Much drama is attached to Amy Dunne's disappearance, and in the end this film is like a soufflé gone bad. The plot is made of sharp, manipulative turns. Assumptions are made, then you discover you were wrong as you witness a savage indictment of marriage.
Shades of Presumed Innocent hover over this best seller as does a portrait of mental illness.
Neil Patrick Harris is miscast as a love interest. He is supposed to be in love or in lust with Amy Dunne, but instead of sparks flying in the bedroom, they fizzle on the wall to wall. Rosamund Pike is the girl who has gone or is gone. Her face is perfection. It has a frozen, almost chiseled, look much like sculptured faces with too much surgery, but she has had none. Her looks possess a coldness that is essential for Amy Dunne. Ms. Pike ironically or not so ironically was cast while doing a film in Scotland over Skype. She communicated with director Fincher over cell. Problem was the only cell tower in her area of Scotland was on the top of a hill. Her casting was dependent on cold weather and rare, impersonal technology which director Fincher used to his advantage to cast a cold heartless Amy Dunne.

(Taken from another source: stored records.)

(** With a responsive library and enough fuel the bound is not reached. *)
Lemma unchecked_oom_bounded ρ N :
  responsive L ρ N → (N + 2 ≤ fuel)%nat → bounded_or_oom unchecked_oom.
Proof. intros. split; [right; by exists ρ, N|done]. Qed.

(** The message of a new exchange is ready. *)
Record ready (n len : nat) (client : bool) w (cb ib b : N) (bs : list N) w1 : Prop := {
  rd_fresh : heap w !! cb = None;
  rd_bufs : length (b :: bs) = n;
  rd_glob : glob w1 = glob w;
  rd_wf : wf_mem w1;
  rd_pending : pending (trace w1) = [];
  rd_rest : rest (trace w1) = rest (trace w);
  rd_heap : iov_heap (with_ctx (heap w) cb 0) (heap w1) ib (b :: bs) [] (kind_of t) len;
  rd_filled : client = true → ∀ b', b' ∈ b :: bs →
    heap w1 !! b' = Some (Bytes (kind_of t) (filled len));
  rd_trace : trace w `suffix_of` trace w1;
}.

(** The bytes of the client's message: the test string, [n] times. *)
Definition test_message (n len : nat) : list mbyte := mjoin (replicate n (filled len)).

(** Since [w], the call [mk m p] was made with the test message [m]. *)
Definition sent n len (mk : message → ucp_request_param_t → cs_call) w w' : Prop :=
  ∃ l l' m p r, trace w' = l ++ ECall (mk m p) r :: l' ++ trace w ∧
    msg_payload m = test_message n len ∧ rp_cb p = Some F_send_cb.

(** Since [w], the call [mk m p] was made with buffers for a whole message. *)
Definition awaited n len (mk : message → ucp_request_param_t → cs_call) w w' : Prop :=
  ∃ l l' m p r, trace w' = l ++ ECall (mk m p) r :: l' ++ trace w ∧
    msg_room m = Z.of_nat (n * len).

(** The request was started. *)
Definition underway (n len : nat) w (cb ib b : N) (bs : list N) (r : Z) w' : Prop :=
  ∃ g p segs, conf g = conf (glob w) ∧ rp_user_data p = Loc cb 0 ∧
    exch t len g (heap w) ib cb (b :: bs) (rest (trace w)) (started r p segs) w' ∧
    (registered (trace w) = true →
       am_recv_buf (g_am_data_desc g) = Loc ib 0 ∧ am_expected n len ≤ LONG_MAX).

(** [G]: what the start of the operation establishes for good. *)
Lemma exchange_ok E n len client s i w Q (G : cs_world → Prop)
    (body : ptr → ptr → ptr → Z → ucp_request_param_t → CM Z) :
  (∀ w1 w2, trace w1 `suffix_of` trace w2 → G w1 → G w2) →
  idle n len w → 0 ≤ i < 2 ^ 31 - 1 → bounded_or_oom E →
  (∀ cb ib b bs w1, ready n len client w cb ib b bs w1 →
     wp E (body (Loc cb 0) (Loc ib 0) (msg_addr n ib b) (msg_len n len)
             (request_param (Z.of_nat n) (Loc cb 0)))
        (λ r w', underway n len w cb ib b bs r w' ∧ G w') w1) →
  (∀ ret w', unchanged w w' → (ret = 0 → G w') → Q ret w') →
  wp E (local (Cell KStack (CReq 0)) (λ ctx,
          iov ← malloc_iov L;
          memset_iov iov;;
          r ← fill_request_param L iov client ctx;
          match r with
          | None => mret (-1)
          | Some (msg, msg_length, param) =>
              request ← body ctx iov msg msg_length param;
              request_finalize L fuel wk request ctx s iov i
          end)) Q w.
Proof using Hm HL.
  intros HG [Hc Hp Hi Hwf Hpe Hco] Hit [HE HO] Hbody HQ.
  apply wp_local; [done|]. intros cb Hcb Hn.
  match goal with |- wp _ _ _ ?w => set (w0 := w) end.
  assert (heap w0 = with_ctx (heap w) cb 0) as Hh0 by done.
  assert (wf_mem w0) as Hwf0.
  { intros b Hb. simpl in *. rewrite lookup_insert_ne by lia. apply Hwf. lia. }
  assert (∀ x, delete cb (with_ctx (heap w) cb x) = heap w) as Hdel.
  { intros x. unfold with_ctx. by apply delete_insert_id. }
  assert (∀ ret g w', conf g = conf (glob w) → over g (heap w) cb (rest (trace w)) w' →
    (ret = 0 → G w') → Q ret (set_heap (delete cb (heap w')) w')) as Hend.
  { intros ret g w' Hg [[x Hh] Hwf' Hcf Hpe' Hr] HG'.
    apply HQ; [|intros Hr0; by eapply HG, HG']. split; [| |simpl; by rewrite Hcf|done|done].
    - simpl. by rewrite Hh.
    - intros b Hb. simpl in *. rewrite lookup_delete_None. right. by apply Hwf'. }
  assert (∀ w', heap_only w0 (heap w0) w' → wf_mem w' →
    entitled (trace w') = entitled (trace w0) →
    Q (-1) (set_heap (delete cb (heap w')) w')) as Hfail.
  { intros w' [Hh Hg] Hwf' [= E1 E2 E3]. apply Hend with (g := glob w); [done| |done].
    split; [|done|by rewrite Hg|by rewrite E1|by rewrite E2, E3].
    exists 0. by rewrite Hh. }
  assert (glob w0 = glob w) as Hg0 by done.
  assert (pending (trace w0) = [] ∧ rest (trace w0) = rest (trace w) ∧ trace w0 = trace w)
    as (Hpe0 & Hr0 & Htr0) by done.
  clearbody w0. rewrite <-Hg0 in Hc.
  eapply new_iov_ok with (t := t); [exact Hc|exact Hwf0|exact HO|].
  intros ib es m w1 Hg1 Ht1 Hwf1 Hes Hib Hih1.
  assert (entitled (trace w1) = entitled (trace w0)) as Hent1 by by rewrite Ht1.
  apply wp_bind, (wp_with_keeps grows); [solve_keeps|].
  apply (wp_with_keeps (same (λ w : cs_world, entitled (trace w)))); [solve_keeps|].
  eapply fill_request_param_ok with (t := t) (h0 := heap w0);
    [done|by rewrite Hg1|done|done|by rewrite Hh0; apply lookup_insert_eq|exact Hih1|..].
  - intros w2 [Hh2 Hg2] _ Hent Hgr. apply wp_ret, Hfail.
    + split; [done|]. by rewrite Hg2.
    + by eapply grows_wf.
    + unfold same in Hent. congruence.
  - intros b bs w2 Hg2 Hbs Hih2 Hf Hent Hgr. unfold same in Hent.
    assert (ready n len client w cb ib b bs w2) as Hrd.
    { rewrite Hent1 in Hent. injection Hent as E1 E2 E3.
      split; [done|done|congruence|by eapply grows_wf|by rewrite E1| | |done|].
      - rewrite <-Hr0. unfold rest. by rewrite E2, E3.
      - unfold with_ctx. rewrite Hh0 in Hih2. unfold with_ctx in Hih2.
        by rewrite insert_insert_eq in Hih2.
      - rewrite <-Htr0. destruct Hgr as (_ & _ & Hsuf). rewrite Ht1 in Hsuf.
        etrans; [by apply suffix_cons_r|exact Hsuf]. }
    apply wp_bind. eapply wp_conseq; [by apply Hbody|].
    intros r w3 [(g & p & segs & Hg & Hud & Hx & Ham) HG3].
    assert (cs_conf t n len g) as Hcg.
    { eapply cs_conf_conf; [exact Hc|]. by rewrite Hg0. }
    assert (g_num_iterations g = g_num_iterations (glob w)) as Hit'.
    { unfold conf in Hg. by injection Hg. }
    apply (wp_with_keeps grows); [solve_keeps|].
    eapply (request_finalize_ok L t Hm n len g Hcg (heap w) ib cb (b :: bs) Hbs HL fuel wk
              (rest (trace w)) Ham Hco);
      [exact Hud|exact Hx|done|done|rewrite Hit'; lia|done|done|].
    intros ret w4 Hov Hgr4. eapply Hend; [done|done|]. intros _. eapply HG; [|done]. apply Hgr4.
Qed.

Lemma segments_datatype msg l p p' :
  rp_datatype p = rp_datatype p' → segments msg l p = segments msg l p'.
Proof. unfold segments. by intros ->. Qed.

Lemma ready_exch n len client w cb ib b bs w1 :
  ready n len client w cb ib b bs w1 →
  exch t len (glob w1) (heap w) ib cb (b :: bs) (rest (trace w)) [] w1.
Proof.
  intros [? ? ? ? ? ? Hih ? ?]. split; [|done|done|done].
  split; [done|done|done|]. exists 0. by split.
Qed.

Lemma in_message_ok E n len client w cb ib b bs w1 p Q :
  ready n len client w cb ib b bs w1 →
  rp_datatype p = rp_datatype (request_param (Z.of_nat n) (Loc cb 0)) →
  Q (Message (msg_addr n ib b) (msg_len n len) (buf_segs len (b :: bs)) []) w1 →
  wp E (in_message (msg_addr n ib b) (msg_len n len) p) Q w1.
Proof.
  intros [? Hbs ? ? ? ? Hih ? ?] Hp HQ. unfold in_message.
  rewrite (segments_datatype _ _ _ _ Hp). apply wp_bind.
  eapply segments_ok with (t := t); [exact Hbs|exact Hih|]. by apply wp_ret.
Qed.

Lemma out_message_ok E n len w cb ib b bs w1 p Q :
  idle n len w → ready n len true w cb ib b bs w1 →
  rp_datatype p = rp_datatype (request_param (Z.of_nat n) (Loc cb 0)) →
  Q (Message (msg_addr n ib b) (msg_len n len) (buf_segs len (b :: bs))
       (test_message n len)) w1 →
  wp E (out_message (msg_addr n ib b) (msg_len n len) p) Q w1.
Proof.
  intros [Hc ? ? ? ? ?] [? Hbs ? ? ? ? Hih Hf ?] Hp HQ. unfold out_message.
  rewrite (segments_datatype _ _ _ _ Hp). apply wp_bind.
  eapply segments_ok with (t := t); [exact Hbs|exact Hih|].
  apply wp_bind. eapply gather_ok with (d := filled len).
  - intros b' Hb'. eexists. by apply Hf.
  - apply filled_length, Hc.
  - rewrite Hbs. by apply wp_ret.
Qed.

Context (n len : nat) (E : halt → cs_world → Prop) (HE : bounded_or_oom E).

(** Starting the operation of an exchange, when no active message can come. *)
Lemma underway_ok client w cb ib b bs w1 c p segs (req : cs_ret c → Z)
    (Q : cs_ret c → cs_world → Prop) :
  idle n len w → registered (trace w) = false → ready n len client w cb ib b bs w1 →
  lends c ⊆ buf_segs len (b :: bs) → (∀ k, c ≠ ucp_worker_progress k) →
  rp_user_data p = Loc cb 0 → segs ⊆ buf_segs len (b :: bs) →
  (∀ r h, pending (ECall c r :: h) = started (req r) p segs ++ pending h) →
  (∀ r h, rest (ECall c r :: h) = rest h) →
  (∀ r w', underway n len w cb ib b bs (req r) w' →
     (∃ l, trace w' = ECall c r :: l ++ trace w) → Q r w') →
  wp E (call L c) Q w1.
Proof using All.
  intros Hid Hreg Hrd Hlc Hnp Hud Hsegs Hpend Hrest HQ.
  assert (cs_conf t n len (glob w1)) as Hc1.
  { rewrite (rd_glob _ _ _ _ _ _ _ _ _ Hrd). apply Hid. }
  eapply (start_ok L t Hm n len (glob w1) Hc1 (heap w) ib cb (b :: bs)
            (rd_bufs _ _ _ _ _ _ _ _ _ Hrd) HL fuel wk (rest (trace w)));
    [simpl; by rewrite Hreg|apply Hid|by eapply ready_exch|done..|].
  intros r w' Hx [l Hl]. apply HQ.
  - exists (glob w1), p, segs. split_and!; [|done|done|by rewrite Hreg].
    by rewrite (rd_glob _ _ _ _ _ _ _ _ _ Hrd).
  - destruct (rd_trace _ _ _ _ _ _ _ _ _ Hrd) as [l' Hl'].
    exists (l ++ l'). by rewrite Hl, Hl', app_assoc.
Qed.

(** What an exchange leaves in the history: [out] is the call of the side that
    sends, [inn] that of the side that receives. *)
Definition exchanged (s : bool) out inn w w' : Prop :=
  if s then awaited n len inn w w' else sent n len out w w'.

Lemma exchanged_grows s out inn w w1 w2 :
  trace w1 `suffix_of` trace w2 → exchanged s out inn w w1 → exchanged s out inn w w2.
Proof.
  intros [l0 Hl0]. destruct s; intros (l & l' & m & p & r & Ht & Hmp);
    exists (l0 ++ l), l', m, p, r; by rewrite Hl0, Ht, app_assoc.
Qed.

Lemma sent_now (mk : message → ucp_request_param_t → cs_call) m p r w w' :
  (∃ l, trace w' = ECall (mk m p) r :: l ++ trace w) →
  msg_payload m = test_message n len → rp_cb p = Some F_send_cb → sent n len mk w w'.
Proof. intros [l Hl] ? ?. by exists [], l, m, p, r. Qed.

But it is Tyler Perry who plays lawyer, Tanner Bolt, hired by Nick Dunne who holds this film together. Mr. Perry has a smooth wit and sense of truth that make his scenes flow with humor.
I was disappointed with the conclusion of Gone Girl which makes it appear that writer, Gillian Flynn, ran out of ideas. I ran out of the theater in disbelief of the praise heaped on this humdinger of hot air.